▶ **Task objective**: Retrieve each line that contains the word "PyError" from the entries below.

▶ **Extracted data**:
:::::

(** * Food calorie tracker: the meal log of [food_detector_app2.py]

    A shallow embedding of the Streamlit script: the static [NUTRITION]
    table, the detection loop that turns detector boxes into editable
    [(name, count)] items, the "Add to Meal Log" button handler and the
    "Meal Tracker" tab that reads the log back.

    Python dictionaries that are only looked up and updated by key
    ([meal_log.json] and each day's entry) are finite maps; [NUTRITION],
    whose key order feeds the selection widget, is an association list.
    Python integers are unbounded, hence [Z].  The script's only persistent
    state is the file [meal_log.json]; every operation is a function of the
    file's content that returns the new content together with either a
    value or the Python exception that ended it. *)

From stdpp Require Import gmap strings list fin_maps pretty.

Local Open Scope Z_scope.

(** ** Exceptions and the two monads *)

Inductive PyError :=
  | KeyError (key : string)
  | ValueError (what : string)
  | FileNotFoundError (path : string).

Definition result (A : Type) : Type := PyError + A.

Definition raise {A} (e : PyError) : result A := inl e.

#[export] Instance result_ret : MRet result := λ A x, inr x.
#[export] Instance result_bind : MBind result := λ A B f r,
  match r with
  | inl e => inl e
  | inr x => f x
  end.
#[export] Instance result_fmap : FMap result := λ A B f r,
  match r with
  | inl e => inl e
  | inr x => inr (f x)
  end.

(** A day's entry and the whole log, as [json.load] returns them. *)
Abbreviation DaySlots := (gmap string Z).
Abbreviation MealLog := (gmap string (gmap string Z)).

(** Content of [LOG_FILE], as the dictionary [json.load] returns it, two
    contents being equal when they have the same keys with the same values
    (Python's equality of dictionaries; the order of the keys in the
    document is not part of it). [None] while the file does not exist. *)
Abbreviation Disk := (option (gmap string (gmap string Z))).

(** A computation reads and writes the file and ends in a value or an
    exception; what was written before an exception stays written. *)
Definition M (A : Type) : Type := Disk → Disk * result A.

#[export] Instance M_ret : MRet M := λ A x disk, (disk, inr x).
#[export] Instance M_bind : MBind M := λ A B f m disk,
  match m disk with
  | (disk', inl e) => (disk', inl e)
  | (disk', inr x) => f x disk'
  end.

Definition lift {A} (r : result A) : M A := λ disk, (disk, r).

(** [d[k]] on a dictionary. *)
Definition getitem {V} (k : string) (d : gmap string V) : result V :=
  match d !! k with
  | Some v => inr v
  | None => raise (KeyError k)
  end.

(** ** Nutrition database *)

Record FoodItem := { calories : Z }.

Definition NUTRITION : list (string * FoodItem) :=
  [ ("banana", {| calories := 105 |});
    ("apple", {| calories := 95 |});
    ("orange", {| calories := 62 |});
    ("lemon", {| calories := 17 |});
    ("lime", {| calories := 20 |});
    ("pineapple", {| calories := 50 |});
    ("mango", {| calories := 99 |});
    ("papaya", {| calories := 55 |});
    ("grapes", {| calories := 62 |});
    ("egg", {| calories := 78 |});
    ("bread", {| calories := 66 |});
    ("idli", {| calories := 39 |});
    ("dosa", {| calories := 133 |});
    ("biryani", {| calories := 290 |});
    ("veg_biryani", {| calories := 240 |});
    ("chicken_biryani", {| calories := 300 |});
    ("dal", {| calories := 120 |});
    ("sambar", {| calories := 100 |});
    ("chapati", {| calories := 120 |});
    ("rice", {| calories := 136 |});
    ("curd", {| calories := 98 |});
    ("pongal", {| calories := 210 |});
    ("poha", {| calories := 180 |});
    ("upma", {| calories := 220 |});
    ("vada", {| calories := 97 |});
    ("samosa", {| calories := 262 |});
    ("mysore_pak", {| calories := 390 |});
    ("gulab_jamun", {| calories := 150 |});
    ("laddu", {| calories := 186 |});
    ("paneer", {| calories := 265 |});
    ("chole", {| calories := 210 |});
    ("rajma", {| calories := 230 |}) ].

(** [list(NUTRITION.keys())] *)
Definition NUTRITION_keys : list string := NUTRITION.*1.

(** [name in NUTRITION] *)
Definition in_NUTRITION (name : string) : bool :=
  bool_decide (name ∈ NUTRITION_keys).

(** [NUTRITION[name]] *)
Fixpoint assoc_getitem {V} (k : string) (d : list (string * V)) : option V :=
  match d with
  | [] => None
  | (k', v) :: d' => if decide (k = k') then Some v else assoc_getitem k d'
  end.

Definition NUTRITION_getitem (name : string) : result FoodItem :=
  match assoc_getitem name NUTRITION with
  | Some item => inr item
  | None => raise (KeyError name)
  end.

(** [l.index(x)]: position of the first occurrence, [ValueError] if none. *)
Fixpoint list_index (x : string) (l : list string) : result nat :=
  match l with
  | [] => raise (ValueError x)
  | y :: l' => if decide (x = y) then inr 0%nat else S <$> list_index x l'
  end.

Definition MEAL_TYPES : list string := ["Breakfast"; "Lunch"; "Dinner"; "Snacks"].

(** ** Load or create the meal log *)

Definition LOG_FILE : string := "meal_log.json".

(** Module-level code run at every start of the script:
    [if not os.path.exists(LOG_FILE): json.dump({}, f)]. *)
Definition startup (disk : Disk) : Disk :=
  match disk with
  | None => Some ∅
  | Some _ => disk
  end.

Definition load_log : M MealLog := λ disk,
  match disk with
  | Some log => (disk, inr log)
  | None => (disk, raise (FileNotFoundError LOG_FILE))
  end.

Definition save_log (data : MealLog) : M () := λ _, (Some data, inr ()).

(** ** Detection tab: the button handler *)

(** [{m: 0 for m in MEAL_TYPES}] *)
Definition zero_day : DaySlots :=
  foldl (λ d m, <[m := 0]> d) ∅ MEAL_TYPES.

(** [if today not in log: log[today] = {m: 0 for m in MEAL_TYPES}] *)
Definition init_day (today : string) (log : MealLog) : MealLog :=
  match log !! today with
  | None => <[today := zero_day]> log
  | Some _ => log
  end.

(** [sum(NUTRITION[name]["calories"] * count for name, count in final_items)]:
    the generator is consumed left to right into an accumulator that
    starts at 0; the first unknown name ends it with [KeyError]. *)
Fixpoint plate_sum (acc : Z) (final_items : list (string * Z)) : result Z :=
  match final_items with
  | [] => inr acc
  | (name, count) :: rest =>
      item ← NUTRITION_getitem name;
      plate_sum (acc + calories item * count) rest
  end.

Definition total_plate (final_items : list (string * Z)) : result Z :=
  plate_sum 0 final_items.

(** [log[today][meal_choice] += total_plate] *)
Definition add_to_slot (today meal_choice : string) (total_plate : Z)
    (log : MealLog) : result MealLog :=
  meals ← getitem today log;
  old ← getitem meal_choice meals;
  inr (<[today := <[meal_choice := old + total_plate]> meals]> log).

:::::

▶ **Your solution**:
Inductive PyError :=
Definition result (A : Type) : Type := PyError + A.
Definition raise {A} (e : PyError) : result A := inl e.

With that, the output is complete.